> [Goal of the exercise]
Return the records exactly, from the first line through the "its boot section" line.

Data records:

(* ===== verification/DfuExamples.v ===== *)
(** * DfuExamples: the bootloader on a concrete part

    The control endpoint with a queue of packets ([host_hardware]), the 1 KB part of [Nvm.v] with
    its boot section at 512, and the theorems on the bootloader applied to concrete requests. *)
From S2P Require Import Prelude Machine Logic Endpoint EndpointStream UsbController DeviceRequests.
From S2P Require Import Cdc Locc Interrupts Descriptors Firmware Selection.
From S2P Require Import Nvm Dfu DfuSecure DfuProgram DfuHost DfuDownload.
Import Endpoint Dfu.

(** ** The part *)

Record host := HostState { h_packets : list (list Z); h_filled : nat }.

Definition host_read (r : reg) (ep : Z) (h : host) : Z * host :=
  match r with
  | UEBCLX => (Z.of_nat (length (hd [] (h_packets h)) + h_filled h), h)
  | UEINTX => ((if bool_decide (h_packets h <> []) then bit RXOUTI else 0) .| bit TXINI, h)
  | UEDATX => match h_packets h with
              | (b :: p) :: ps => (b, HostState (p :: ps) (h_filled h))
              | _ => (0, h)
              end
  | _ => (0, h)
  end.

Definition host_write (r : reg) (ep v : Z) (h : host) : host :=
  match r with
  | UEINTX => HostState (if Z.testbit v RXOUTI then h_packets h else tail (h_packets h))
                (if Z.testbit v TXINI then h_filled h else 0%nat)
  | UEDATX => HostState (h_packets h) (S (h_filled h))
  | _ => h
  end.

Definition host_hardware : Hardware := {|
  hw_state := host;
  hw_read := host_read;
  hw_write := host_write;
  hw_irq := fun h => (None, h);
  boot_signature_byte_get := fun _ => 0x5A;
  word_after_openTelegram := 0x01 |}.

#[export] Instance host_control : @ControlHost host_hardware.
Proof.
  refine {| packets := fun (h : @hw_state host_hardware) => h_packets h;
            filled := fun (h : @hw_state host_hardware) => h_filled h |}; try (intros; by split).
  - intros h Hl. split; [|done]. apply wrap_id. unfold is_u. change (2 ^ 8) with 256. lia.
  - intros h. cbn. split_and!; [|by case_bool_decide|done|done]. by case_bool_decide.
  - intros h b p ps E. cbn. by rewrite E.
Defined.

Definition config (secure : bool) : @DfuConfig host_hardware :=
  @Build_DfuConfig host_hardware secure 512 [0x1E; 0x93; 0x89] (fun _ _ => 0) (fun _ _ => 0).

#[local] Instance one_round : Fuel := 4%nat.

(** Flash with 0x11 everywhere, EEPROM with 0x22. *)
Definition used_chip : @nvm chip := Chip (fun _ => 0x11) (fun _ => None) (fun _ => 0x22) true.

(** A request on its way, with the packets of the host. *)
Definition request (bm b len : Z) (ps : list (list Z)) : @mcu host_hardware :=
  @Mcu host_hardware (HostState ps 0) (fun _ => 0)
    (UsbGlobals true (USB_Request_Header bm b 0 0 len) DEVICE_STATE_Configured 1 false false)
    script_port (LoccGlobals 0 SLEEP 0) app_init (fun _ => 0) [].

(** The requests of the host. *)
Definition dnload_request (len : Z) (ps : list (list Z)) := request 0x21 DFU_REQ_DNLOAD len ps.
Definition upload_data : @mcu host_hardware := request 0xA1 DFU_REQ_UPLOAD 64 [[]].
Definition fw4 : list Z := [1; 2; 3; 4].
Definition download4 := dnload_request 52
  [prog_packet 32 35 (replicate 26%nat 0); fw4 ++ replicate 16%nat 0].

#[local] Abbreviation start_state secure m := (@dfu_reset host_hardware chip (config secure) 0 m).
#[local] Abbreviation run secure := (@handle host_hardware no_preempt one_round chip (config secure)).

Lemma firmware_roundtrip_witness :
  exists d1 d2 d3 s1' s2' s3',
    run false (start_state false used_chip) download4 = Some (d1, s1')
    /\ run false d1 (dnload_request 6 [disp_packet 32 35]) = Some (d2, s2')
    /\ run false d2 upload_data = Some (d3, s3')
    /\ @firmware_at chip chip_laws 32 fw4 used_chip (memory d1)
    /\ (forall x, @eeprom chip chip_laws (memory d1) x = 0x22)
    /\ memory d3 = memory d1 /\ sent 0 (trace s3') = fw4 /\ DFU_State d3 = dfuIDLE.
Proof.
  apply (@firmware_roundtrip host_hardware host_control one_round ltac:(unfold fuel, one_round; lia) chip (config false) chip_laws
    ltac:(cbn; lia) (start_state false used_chip) download4 (dnload_request 6 [disp_packet 32 35]) upload_data 32 fw4 []).
  - by vm_compute.
  - done.
  - split_and!; cbn; try lia; try done. by exists 2%nat.
  - eexists _, [], (replicate 26%nat 0), [fw4 ++ replicate 16%nat 0], (replicate 16%nat 0).
    split_and!; try done.
    + constructor; [|constructor]. split; [|done]. split; [by exists 10%nat|cbn; lia].
    + by apply bytes_u8.
  - by eexists _, [], [].
  - by eexists _, [].
Defined.

(** ** Secure mode: a refused download, the chip erase, and the read that is allowed then *)

Definition erase_request := dnload_request 6 [[COMMAND_WRITE; 0x00; 0xFF; 0; 0; 0]].

(** The machine and the statics after a request. *)
Definition after (d : @dfu chip) (s : @mcu host_hardware) : @dfu chip * @mcu host_hardware :=
  default (d, s) (run true d s).
Definition secure_0 := start_state true used_chip.
Definition secure_1 := after secure_0 download4.
Definition secure_2 := after secure_1.1 erase_request.
Definition secure_log := [(download4, secure_1.2); (erase_request, secure_2.2)].

#[local] Abbreviation serves := (@session host_hardware no_preempt one_round chip (config true)).

Lemma after_run d s : bool_decide (is_Some (run true d s)) = true -> run true d s = Some ((after d s).1, (after d s).2).
Proof. unfold after. destruct (run true d s) as [[]|]; [done|]. by intros [? [=]]%bool_decide_eq_true. Qed.

Lemma secure_session : serves secure_0 secure_log secure_2.1.
Proof.
  apply (session_cons _ _ _ secure_1.1); [apply after_run; vm_compute; reflexivity|].
  apply (session_cons _ _ _ secure_2.1); [apply after_run; vm_compute; reflexivity|]. constructor.
Qed.

Lemma secure_mode_protects_witness :
  serves secure_0 secure_log secure_2.1
  /\ ((IsSecure secure_2.1 = true /\ memory secure_2.1 = used_chip
       /\ forall m2, serves (start_state true m2) secure_log (set_memory m2 secure_2.1))
      \/ exists l1 l2 d1, secure_log = l1 ++ l2 /\ IsSecure d1 = false
         /\ serves secure_0 l1 d1 /\ serves d1 l2 secure_2.1
         /\ (forall m2, serves (start_state true m2) l1
               (set_memory (@erased host_hardware chip (config true) m2) d1))
         /\ (forall x, 0 <= x < 512 -> @flash chip chip_laws (memory d1) x = 0xFF)
         /\ (forall x, 512 <= x <= 1023 -> @flash chip chip_laws (memory d1) x = @flash chip chip_laws used_chip x)
         /\ (forall x, @eeprom chip chip_laws (memory d1) x = @eeprom chip chip_laws used_chip x)).
Proof.
  split; [exact secure_session|].
  apply (@secure_mode_protects host_hardware no_preempt one_round chip (config true) chip_laws
    ltac:(cbn; lia) eq_refl ltac:(cbn; lia) 0 used_chip secure_log secure_2.1 eq_refl (fun _ => eq_refl) secure_session).
Defined.

(** In that session the download is refused and the erase accepted. *)
Example secure_session_result :
  (DFU_State secure_1.1, DFU_Status secure_1.1, IsSecure secure_1.1) = (dfuERROR, errWRITE, true)
  /\ IsSecure secure_2.1 = false
  /\ (pgm_read_byte 0 (memory secure_1.1), pgm_read_byte 0 (memory secure_2.1)) = (0x11, 0xFF).
Proof. by vm_compute. Qed.

(** ** Blank check *)

Definition checking : @dfu chip :=
  set_SentCommand (DFU_Command COMMAND_DISP_DATA [0x01; 0; 0; 0; 0] 0)
    (start_state false (Chip (fun x => if x =? 300 then 0x11 else 0xFF) (fun _ => None) (fun _ => 0x22) true)).

Lemma blank_check_exact_witness :
  exists d', @ProcessMemReadCommand host_hardware chip (config false) checking upload_data = Some ((Some tt, d'), upload_data)
    /\ memory d' = memory checking
    /\ (((forall x, 0 <= x < 512 -> @flash chip chip_laws (memory checking) x = 0xFF) /\ d' = checking)
        \/ (@first_used host_hardware chip (config false) chip_laws (memory checking) 0
              (StartAddr d' + 2 ^ 16 * Flash64KBPage d')
            /\ DFU_State d' = dfuERROR /\ DFU_Status d' = errCHECK_ERASED)).
Proof.
  apply (@blank_check_exact host_hardware chip (config false) chip_laws ltac:(cbn; lia) ltac:(cbn; lia)
    checking upload_data eq_refl eq_refl).
Defined.

(** ** Alignment bytes *)

Definition boundary := dnload_request 64 [[]; [0xE0; 0xE1; 0xE2; 0xE3]].

Lemma filler_byte_left_witness :
  exists s', @DiscardFillerBytes host_hardware no_preempt one_round chip 3 (start_state false used_chip) boundary
      = Some ((Some tt, start_state false used_chip), s')
    /\ sees s' [[0xE2; 0xE3]] 0 [] (usb boundary).
Proof.
  apply (@filler_byte_left host_hardware host_control one_round ltac:(unfold fuel, one_round; lia) chip
    2 (start_state false used_chip) boundary [0xE0; 0xE1; 0xE2; 0xE3] [] [] (usb boundary)); [done|cbn; lia|lia].
Defined.

(** Firmware [1; 2; 3; 4] for address 16, behind 16 alignment bytes 0xEE: the flash gets
    [0xEE; 1; 2; 3]. *)
Definition download_unaligned := dnload_request 68
  [prog_packet 16 19 (replicate 26%nat 0); replicate 16%nat 0xEE ++ fw4 ++ replicate 12%nat 0; replicate 4%nat 0].

Example alignment_byte_programmed :
  (fun '(d, _) => (fun x => pgm_read_byte x (memory d)) <$> [16; 17; 18; 19])
    <$> run false (start_state false used_chip) download_unaligned = Some [0xEE; 1; 2; 3].
Proof. by vm_compute. Qed.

> [Response box]
(* ===== verification/DfuExamples.v ===== *)
(** * DfuExamples: the bootloader on a concrete part

    The control endpoint with a queue of packets ([host_hardware]), the 1 KB part of [Nvm.v] with
    its boot section at 512, and the theorems on the bootloader applied to concrete requests. *)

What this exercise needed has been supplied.